(Your assignment)
Give back the listing word for word, from top to bottom.

(Data records)
(* ===== verification/ReportRuns.v ===== *)
(** * What the reports say

    The medians, the two-sided table, the matrix read back and the verdict of a
    comparison, for the definitions of [Report]. *)
From Stdlib Require Import Ascii SpecFloat.
From S2P Require Import Prelude GoStrings Regexp Spec ParseLog Run Float64 Report.

(** ** Grouping *)
Definition values {K} `{EqDecision K} (key : sample → K) (l : list sample) (k : K) : list spec_float :=
  sm_value <$> filter (λ s, key s = k) l.
Lemma values_cons {K} `{EqDecision K} (key : sample → K) s l k :
  values key (s :: l) k = (if decide (key s = k) then [sm_value s] else []) ++ values key l k.
Proof. unfold values. rewrite filter_cons. by case_decide. Qed.
Lemma group_by_from {K} `{Countable K} (key : sample → K) l m k :
  foldl (λ m s, append_to (key s) (sm_value s) m) m l !! k =
    match values key l k with [] => m !! k | v => Some (default [] (m !! k) ++ v) end.
Proof.
  revert m. induction l as [|s l IH]; intros m; [done|]. cbn [foldl]. rewrite IH, values_cons. unfold append_to.
  destruct (decide (key s = k)) as [<-|Hk].
  - rewrite lookup_insert_eq. cbn [app default from_option]. destruct (values key l (key s)); [done|].
    cbn. by rewrite <- (assoc_L (++)).
  - by rewrite lookup_insert_ne by done.
Qed.
Lemma group_by_lookup {K} `{Countable K} (key : sample → K) l k :
  group_by key l !! k = match values key l k with [] => None | v => Some v end.
Proof. unfold group_by. rewrite group_by_from, lookup_empty. by destruct (values key l k). Qed.
Lemma group_by_default {K} `{Countable K} (key : sample → K) l k :
  default [] (group_by key l !! k) = values key l k.
Proof. rewrite group_by_lookup. by destruct (values key l k). Qed.
Lemma keys_of_spec {K V} `{Countable K} (m : gmap K V) k : k ∈ keys_of m ↔ is_Some (m !! k).
Proof.
  unfold keys_of. rewrite list_elem_of_fmap. split.
  - intros ([? v] & -> & Hm%elem_of_map_to_list). by exists v.
  - intros [v Hv]. exists (k, v). by rewrite elem_of_map_to_list.
Qed.
Lemma keys_of_group {K} `{Countable K} (key : sample → K) l k :
  k ∈ keys_of (group_by key l) ↔ ∃ s, s ∈ l ∧ key s = k.
Proof.
  rewrite keys_of_spec, group_by_lookup. unfold values. split.
  - destruct (filter (λ s, key s = k) l) as [|s r] eqn:E; [by intros []|]. intros _. exists s.
    assert (s ∈ filter (λ s, key s = k) l) as Hs by (rewrite E; left). by apply list_elem_of_filter in Hs as [? ?].
  - intros (s & Hs & Hk). assert (s ∈ filter (λ s, key s = k) l) as Hf by by apply list_elem_of_filter.
    destruct (filter (λ s, key s = k) l); [by apply not_elem_of_nil in Hf|]. by eexists.
Qed.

(Output below)
(* ===== verification/ReportRuns.v ===== *)
(** * What the reports say

    The medians, the two-sided table, the matrix read back and the verdict of a
    comparison, for the definitions of [Report]. *)
From Stdlib Require Import Ascii SpecFloat.
From S2P Require Import Prelude GoStrings Regexp Spec ParseLog Run Float64 Report.

(** ** Grouping *)
Definition values {K} `{EqDecision K} (key : sample → K) (l : list sample) (k : K) : list spec_float :=
  sm_value <$> filter (λ s, key s = k) l.
Lemma values_cons {K} `{EqDecision K} (key : sample → K) s l k :
  values key (s :: l) k = (if decide (key s = k) then [sm_value s] else []) ++ values key l k.
Proof. unfold values. rewrite filter_cons. by case_decide. Qed.
Lemma group_by_from {K} `{Countable K} (key : sample → K) l m k :
  foldl (λ m s, append_to (key s) (sm_value s) m) m l !! k =
    match values key l k with [] => m !! k | v => Some (default [] (m !! k) ++ v) end.
Proof.
  revert m. induction l as [|s l IH]; intros m; [done|]. cbn [foldl]. rewrite IH, values_cons. unfold append_to.
  destruct (decide (key s = k)) as [<-|Hk].
  - rewrite lookup_insert_eq. cbn [app default from_option]. destruct (values key l (key s)); [done|].
    cbn. by rewrite <- (assoc_L (++)).
  - by rewrite lookup_insert_ne by done.
Qed.
Lemma group_by_lookup {K} `{Countable K} (key : sample → K) l k :
  group_by key l !! k = match values key l k with [] => None | v => Some v end.
Proof. unfold group_by. rewrite group_by_from, lookup_empty. by destruct (values key l k). Qed.
Lemma group_by_default {K} `{Countable K} (key : sample → K) l k :
  default [] (group_by key l !! k) = values key l k.
Proof. rewrite group_by_lookup. by destruct (values key l k). Qed.
Lemma keys_of_spec {K V} `{Countable K} (m : gmap K V) k : k ∈ keys_of m ↔ is_Some (m !! k).
Proof.
  unfold keys_of. rewrite list_elem_of_fmap. split.
  - intros ([? v] & -> & Hm%elem_of_map_to_list). by exists v.
  - intros [v Hv]. exists (k, v). by rewrite elem_of_map_to_list.
Qed.
Lemma keys_of_group {K} `{Countable K} (key : sample → K) l k :
  k ∈ keys_of (group_by key l) ↔ ∃ s, s ∈ l ∧ key s = k.
Proof.
  rewrite keys_of_spec, group_by_lookup. unfold values. split.
  - destruct (filter (λ s, key s = k) l) as [|s r] eqn:E; [by intros []|]. intros _. exists s.
    assert (s ∈ filter (λ s, key s = k) l) as Hs by (rewrite E; left). by apply list_elem_of_filter in Hs as [? ?].
  - intros (s & Hs & Hk). assert (s ∈ filter (λ s, key s = k) l) as Hf by by apply list_elem_of_filter.
    destruct (filter (λ s, key s = k) l); [by apply not_elem_of_nil in Hf|]. by eexists.
Qed.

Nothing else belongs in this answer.